For each entry below, output it exactly as it stands.
■ ■ ■
(** C8.  doubleclickIsA4AEnabled makes the two decisions in sequence.  Its
    first call to a collaborator is the one that opens the unconditioned
    selection.  When selectA4aExperiments returns, leaving the state
    [st1], doubleclickIsA4AEnabled is the run of shouldUseFastFetch on the
    same window, element and flag from [st1], and what it returns is what
    shouldUseFastFetch returns on them (in [st1] as in any state [st']);
    when selectA4aExperiments throws, so does doubleclickIsA4AEnabled. *)
Theorem doubleclickIsA4AEnabled_selects_then_decides
    (win : Window) (element : Element) (useRemoteHtml : bool)
    (st st' : State X E) :
  let r := doubleclickIsA4AEnabled win element useRemoteHtml st in
  (∃ t rest,
     history (final r)
     = history st
       ++ Build_Event
            (CallRandomlySelectUnsetExperiments
               DOUBLECLICK_UNCONDITIONED_EXPERIMENT_NAME
               (Some ["21061145"; "21061146"])) t
          :: rest)
  ∧ match selectA4aExperiments win element useRemoteHtml st with
    | (Normal _, st1) =>
        r = shouldUseFastFetch win element useRemoteHtml st1
        ∧ result r = result (shouldUseFastFetch win element useRemoteHtml st')
        ∧ result r
          = Normal (Js.Boolean (isFastFetchEligible element useRemoteHtml
                                && isCdnProxy win))
    | (Thrown e, st1) => r = (Thrown e, st1)
    end.
Proof.
  intros r. split.
  - destruct (unconditionedSelection__first_call win element st)
      as (t & rest & Hfirst).
    assert (Hev : evolves (final (unconditionedSelection_ win element st))
                          (final r)).
    { subst r. unfold doubleclickIsA4AEnabled, isA4aEnabled, bind.
      rewrite selectA4aExperiments_run.
      destruct (unconditionedSelection_ win element st) as [[v|e] st1];
        simpl; [|apply evolves_refl].
      pose proof (evolving_conditionedSelection win element useRemoteHtml st1)
        as Hc.
      destruct (conditionedSelection win element useRemoteHtml st1)
        as [[v'|e] st2]; simpl in *; [|done].
      eapply evolves_trans; [exact Hc|].
      apply evolving_shouldUseFastFetch. }
    destruct Hev as (new & Hh & _).
    exists t, (rest ++ new). by rewrite Hh, Hfirst, <- app_assoc.
  - subst r. unfold doubleclickIsA4AEnabled, isA4aEnabled, bind.
    destruct (selectA4aExperiments win element useRemoteHtml st)
      as [[v|e] st1]; [|done].
    split; [done|]. by rewrite !shouldUseFastFetch_run.
Qed.

(** ** Exceptions *)







(** ** The beta attribute *)

(** C10.  On the CDN proxy, for an element that is eligible for Fast Fetch
    and carries the attribute data-use-beta-a4a-implementation, whatever
    the URL experiment id (the value -1 of the manual experiment
    included): of the five entries of the conditioned list only the last
    one, the beta entry, has a criteria that holds, so neither the
    holdback-internal entry nor the URL-experiment entry applies; and once
    the unconditioned selection has returned, leaving the state [st1],
    selectA4aExperiments makes exactly two more calls: it adds the id
    2077831 to the element and then asks forceExperimentBranch to force
    it under expDoubleclickA4A, in the state of the collaborators the
    addition leaves.  When forceExperimentBranch returns,
    selectA4aExperiments returns undefined with 2077831 set in the flag
    map; when it throws, selectA4aExperiments ends with that exception and
    the flag map of [st1]; in both cases the collaborators are left in the
    state forceExperimentBranch gives. *)
Theorem beta_attribute_takes_precedence
    (win : Window) (element : Element) (useRemoteHtml : bool)
    (st st1 : State X E) (v : Js.value) :
  isFastFetchEligible element useRemoteHtml = true →
  isCdnProxy win = true →
  hasAttribute element BETA_ATTRIBUTE = true →
  unconditionedSelection_ win element st = (Normal v, st1) →
  let add := Build_Event (CallAddExperimentIdToElement "2077831") None in
  let force :=
    Build_Event
      (CallForceExperimentBranch DOUBLECLICK_A4A_EXPERIMENT_NAME "2077831") in
  List.map (fun e => diversionCriteria e tt)
           (conditionedExperiments win element useRemoteHtml st1)
  = [false; false; false; false; true]
  ∧ match forceExperimentBranch win DOUBLECLICK_A4A_EXPERIMENT_NAME "2077831"
            (addExperimentIdToElement "2077831" element (world st1)) with
    | (Normal _, x2) =>
        selectA4aExperiments win element useRemoteHtml st
        = (Normal Js.Undefined,
           {| activeExperiments_ :=
                <["2077831" := true]> (activeExperiments_ st1);
              world := x2;
              history := history st1 ++ [add; force None] |})
    | (Thrown e, x2) =>
        selectA4aExperiments win element useRemoteHtml st
        = (Thrown e,
           {| activeExperiments_ := activeExperiments_ st1;
              world := x2;
              history := history st1 ++ [add; force (Some e)] |})
    end.
Proof.
  intros Heligible Hcdn Hbeta Hunconditioned add force.
  assert (Hcriteria :
    List.map (fun e => diversionCriteria e tt)
             (conditionedExperiments win element useRemoteHtml st1)
    = [false; false; false; false; true]).
  { unfold conditionedExperiments, experiments. simpl.
    rewrite Heligible, Hcdn, Hbeta. simpl.
    by rewrite !andb_false_r. }
  split; [exact Hcriteria|].
  rewrite selectA4aExperiments_run, Hunconditioned.
  unfold conditionedSelection, bind, gets.
  rewrite forEach_firstMatchWins by apply experiments_at_most_one.
  clear Hcriteria. unfold conditionedExperiments, experiments. simpl.
  rewrite Heligible, Hcdn, Hbeta. simpl. rewrite !andb_false_r.
  unfold selectionCallback, bind. simpl.
  pose proof (forceAndRecord_run win element DOUBLECLICK_A4A_EXPERIMENT_NAME
                BETA_EXPERIMENT_ID st1) as Hrun.
  simpl in Hrun. unfold BETA_EXPERIMENT_ID in *. rewrite Hrun. clear Hrun.
  by destruct (forceExperimentBranch win DOUBLECLICK_A4A_EXPERIMENT_NAME
                 "2077831" _) as [[[]|e] x2].
Qed.

End Runs.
■ ■ ■
*EXPECTED ANSWER*:
(** C8.  doubleclickIsA4AEnabled makes the two decisions in sequence.  Its
    first call to a collaborator is the one that opens the unconditioned
    selection.  When selectA4aExperiments returns, leaving the state
    [st1], doubleclickIsA4AEnabled is the run of shouldUseFastFetch on the
    same window, element and flag from [st1], and what it returns is what
    shouldUseFastFetch returns on them (in [st1] as in any state [st']);
    when selectA4aExperiments throws, so does doubleclickIsA4AEnabled. *)
Theorem doubleclickIsA4AEnabled_selects_then_decides
    (win : Window) (element : Element) (useRemoteHtml : bool)
    (st st' : State X E) :
  let r := doubleclickIsA4AEnabled win element useRemoteHtml st in
  (∃ t rest,
     history (final r)
     = history st
       ++ Build_Event
            (CallRandomlySelectUnsetExperiments
               DOUBLECLICK_UNCONDITIONED_EXPERIMENT_NAME
               (Some ["21061145"; "21061146"])) t
          :: rest)
  ∧ match selectA4aExperiments win element useRemoteHtml st with
    | (Normal _, st1) =>
        r = shouldUseFastFetch win element useRemoteHtml st1
        ∧ result r = result (shouldUseFastFetch win element useRemoteHtml st')
        ∧ result r
          = Normal (Js.Boolean (isFastFetchEligible element useRemoteHtml
                                && isCdnProxy win))
    | (Thrown e, st1) => r = (Thrown e, st1)
    end.
Proof.
  intros r. split.
  - destruct (unconditionedSelection__first_call win element st)
      as (t & rest & Hfirst).
    assert (Hev : evolves (final (unconditionedSelection_ win element st))
                          (final r)).
    { subst r. unfold doubleclickIsA4AEnabled, isA4aEnabled, bind.
      rewrite selectA4aExperiments_run.
      destruct (unconditionedSelection_ win element st) as [[v|e] st1];
        simpl; [|apply evolves_refl].
      pose proof (evolving_conditionedSelection win element useRemoteHtml st1)
        as Hc.
      destruct (conditionedSelection win element useRemoteHtml st1)
        as [[v'|e] st2]; simpl in *; [|done].
      eapply evolves_trans; [exact Hc|].
      apply evolving_shouldUseFastFetch. }
    destruct Hev as (new & Hh & _).
    exists t, (rest ++ new). by rewrite Hh, Hfirst, <- app_assoc.
  - subst r. unfold doubleclickIsA4AEnabled, isA4aEnabled, bind.
    destruct (selectA4aExperiments win element useRemoteHtml st)
      as [[v|e] st1]; [|done].
    split; [done|]. by rewrite !shouldUseFastFetch_run.
Qed.

(** ** Exceptions *)







(** ** The beta attribute *)

(** C10.  On the CDN proxy, for an element that is eligible for Fast Fetch
    and carries the attribute data-use-beta-a4a-implementation, whatever
    the URL experiment id (the value -1 of the manual experiment
    included): of the five entries of the conditioned list only the last
    one, the beta entry, has a criteria that holds, so neither the
    holdback-internal entry nor the URL-experiment entry applies; and once
    the unconditioned selection has returned, leaving the state [st1],
    selectA4aExperiments makes exactly two more calls: it adds the id
    2077831 to the element and then asks forceExperimentBranch to force
    it under expDoubleclickA4A, in the state of the collaborators the
    addition leaves.  When forceExperimentBranch returns,
    selectA4aExperiments returns undefined with 2077831 set in the flag
    map; when it throws, selectA4aExperiments ends with that exception and
    the flag map of [st1]; in both cases the collaborators are left in the
    state forceExperimentBranch gives. *)
Theorem beta_attribute_takes_precedence
    (win : Window) (element : Element) (useRemoteHtml : bool)
    (st st1 : State X E) (v : Js.value) :
  isFastFetchEligible element useRemoteHtml = true →
  isCdnProxy win = true →
  hasAttribute element BETA_ATTRIBUTE = true →
  unconditionedSelection_ win element st = (Normal v, st1) →
  let add := Build_Event (CallAddExperimentIdToElement "2077831") None in
  let force :=
    Build_Event
      (CallForceExperimentBranch DOUBLECLICK_A4A_EXPERIMENT_NAME "2077831") in
  List.map (fun e => diversionCriteria e tt)
           (conditionedExperiments win element useRemoteHtml st1)
  = [false; false; false; false; true]
  ∧ match forceExperimentBranch win DOUBLECLICK_A4A_EXPERIMENT_NAME "2077831"
            (addExperimentIdToElement "2077831" element (world st1)) with
    | (Normal _, x2) =>
        selectA4aExperiments win element useRemoteHtml st
        = (Normal Js.Undefined,
           {| activeExperiments_ :=
                <["2077831" := true]> (activeExperiments_ st1);
              world := x2;
              history := history st1 ++ [add; force None] |})
    | (Thrown e, x2) =>
        selectA4aExperiments win element useRemoteHtml st
        = (Thrown e,
           {| activeExperiments_ := activeExperiments_ st1;
              world := x2;
              history := history st1 ++ [add; force (Some e)] |})
    end.
Proof.
  intros Heligible Hcdn Hbeta Hunconditioned add force.
  assert (Hcriteria :
    List.map (fun e => diversionCriteria e tt)
             (conditionedExperiments win element useRemoteHtml st1)
    = [false; false; false; false; true]).
  { unfold conditionedExperiments, experiments. simpl.
    rewrite Heligible, Hcdn, Hbeta. simpl.
    by rewrite !andb_false_r. }
  split; [exact Hcriteria|].
  rewrite selectA4aExperiments_run, Hunconditioned.
  unfold conditionedSelection, bind, gets.
  rewrite forEach_firstMatchWins by apply experiments_at_most_one.
  clear Hcriteria. unfold conditionedExperiments, experiments. simpl.
  rewrite Heligible, Hcdn, Hbeta. simpl. rewrite !andb_false_r.
  unfold selectionCallback, bind. simpl.
  pose proof (forceAndRecord_run win element DOUBLECLICK_A4A_EXPERIMENT_NAME
                BETA_EXPERIMENT_ID st1) as Hrun.
  simpl in Hrun. unfold BETA_EXPERIMENT_ID in *. rewrite Hrun. clear Hrun.
  by destruct (forceExperimentBranch win DOUBLECLICK_A4A_EXPERIMENT_NAME
                 "2077831" _) as [[[]|e] x2].
Qed.

End Runs.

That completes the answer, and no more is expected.